Argo Secondari, fondateur des Arditi del popolo


Argo Secondari est née à Rome en 1895 dans une famille riche de la bourgeoisie. Mobilisé comme simple soldat en 1915, il atteint le grade de lieutenant au sein du bataillon étudiant des Arditi. Après la guerre il est parmi les fondateurs de l'AFAI où il montre ses sympathies pour les anarchistes et les républicains. Cette attitude provoque à son égard l’hostilité du Fascio romain mais provoque la sympathie des libertaires et des républicains de gauche. C’est avec ces derniers qu’en juin 1919 il participe à un complot visant à s’emparer du Forte Pietralata où loge un bataillon d'arditi. Le plan des conjurés envisage ensuite d’étendre le soulèvement aux quartiers populaires de Rome et de renverser le gouvernement Nitti pour proclamer une Assemblée constituante. Les conspirateurs, dont Secondari, sont arrêtés avant même le déclenchement de l’opération. Ce dernier est libéré en mars 1920 ce qui lui permet de rejoindre Fiume occupée par les légionnaires de D'Annunzio. De retour à Rome en mai 1920, il se retrouve en désaccord avec la ligne antisocialiste de la majorité conduite par Bottai. Il organise à ce moment la scission des arditi romains de tendances anarchistes et républicaines mais se retrouve en minorité face à ceux qui prônent une politique modérée. Secondari abandonne alors ses responsabilités au sein du mouvement.

Il ne revient sur le devant de la scène qu’en mai 1921, au moment de la crise interne de l'ANAI. Soutenu par les républicains et les anarchistes, il convoque le 22 juin une réunion des membres et sympathisants de la section romaine sur une ligne clairement antifasciste. La nécessité de lutter contre les squadristes sur le plan militaire, se manifeste alors avec acuité. Durant les premiers mois de cette année 1921, ce sont en effet prés de 730 locaux d’organisations ouvrières, Bourses du travail, coopératives, sièges de partis ou de ligues paysannes qui sont attaqués et détruits par les fascistes. De nombreux militants sont agressés, blessés ou assassinés. Les expéditions squadristes ne cessent de prendre de l’ampleur grâce à l’aide financière des industriels et des grands propriétaires terriens et la complicité de l’armée et des carabiniers.
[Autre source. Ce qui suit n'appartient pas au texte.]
(* ===== verification/Dict.v ===== *)
(** * The hash table of the redis client

    libredis/hiredis/dict.c: chained hashing with tables of a power of two.
    The cluster client keeps its nodes in it (hircluster.c, which also gives
    the hash and the comparison of sds keys).

    Keys and values are [void *].  A chain is the list of its entries, and an
    entry is known by its block; a pointer to an entry that was freed leads
    nowhere.  The functions of [dictType] belong to the client: they act on a
    client state of any type [S]. *)

From stdpp Require Import gmap.
From S2P Require Import Prelude Heap.

#[local] Open Scope Z_scope.
#[local] Set Warnings "-clear-no-such-hyp".

(** ** Data *)

Record dictEntry := DictEntry { entry_block : Z; key : Z; val : Z }.

(** [slots] is what the block [table] holds: the chain of every slot. *)
Record dict := Dict {
  table : option Z;
  slots : list (list dictEntry);
  size : Z;
  sizemask : Z;
  used : Z
}.

(** Null pointers to functions are [None]; [privdata] is part of the functions. *)
Record dictType (S : Type) := DictType {
  hashFunction : Z -> Z;
  keyDup : option (Z -> S -> Z * S);
  valDup : option (Z -> S -> Z * S);
  keyCompare : option (Z -> Z -> bool);
  keyDestructor : option (Z -> S -> S);
  valDestructor : option (Z -> S -> S)
}.
Arguments hashFunction {S} _ _.
Arguments keyDup {S} _.
Arguments valDup {S} _.
Arguments keyCompare {S} _.
Arguments keyDestructor {S} _.
Arguments valDestructor {S} _.

(** The heap and the state of the client. *)
Record world (S : Type) := World { mem : heap; client : S }.
Arguments World {S} _ _.
Arguments mem {S} _.
Arguments client {S} _.

Definition DICT_OK : Z := 0.
Definition DICT_ERR : Z := 1.
Definition DICT_HT_INITIAL_SIZE : Z := 4.
Definition LONG_MAX : Z := 2 ^ 63 - 1.

(** ** Operations *)

(** hash * 33 + c over the bytes of the key, on [unsigned int]. *)
Fixpoint dictGenHash_loop (buf : list Z) (hash : Z) : Z :=
  match buf with
  | [] => hash
  | c :: buf => dictGenHash_loop buf (u32 (u32 (u32 (Z.shiftl hash 5) + hash) + c))
  end.

Definition dictGenHashFunction (buf : list Z) : Z := dictGenHash_loop buf 5381.

Definition dictReset : dict := Dict None [] 0 0 0.

(** _dictNextPower doubles from 4 on; 62 doublings pass LONG_MAX. *)
Fixpoint next_power_loop (rounds : nat) (i size : Z) : comp Z :=
  match rounds with
  | O => NoFuel
  | S rounds => if i >=? size then Ret i else next_power_loop rounds (u64 (i * 2)) size
  end.

Definition dictNextPower (size : Z) : comp Z :=
  if size >=? LONG_MAX then Ret LONG_MAX else next_power_loop 64 DICT_HT_INITIAL_SIZE size.

Section Dict.
Context {A : Allocator} {S : Type} (T : dictType S).

Definition hi_malloc (w : world S) : option Z * world S :=
  let (b, h) := malloc (mem w) in (b, World h (client w)).

(** calloc also fails when the product does not fit. *)
Definition hi_calloc (nmemb sz : Z) (w : world S) : option Z * world S :=
  if nmemb * sz <? 2 ^ 64 then hi_malloc w else (None, w).

Definition hi_free (b : option Z) (w : world S) : comp (world S) :=
  match b with
  | Some b => let! h := free b (mem w) in Ret (World h (client w))
  | None => Ret w
  end.

(** The macros of dict.h. *)
Definition dictHashKey (k : Z) : Z := u32 (hashFunction T k).

Definition dictCompareHashKeys (k1 k2 : Z) : bool :=
  match keyCompare T with Some f => f k1 k2 | None => k1 =? k2 end.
Les organisations ouvrières sont le plus souvent désarmées, au sens propre et figuré, devant les méthodes squadristes qui s’inspirent directement de celles utilisées durant la guerre. Sur la défensive, elles forment des groupes de combat antifascistes comme les Guardie Rosse (Gardes rouges), les Lupi Rossi (Loups rouges), les Figli di nessuno (Fils de rien) ou les Squadre d'azione (équipes d’action) communistes. Mais ses groupes sont mal structurés, sans liaison entre eux et peu efficaces.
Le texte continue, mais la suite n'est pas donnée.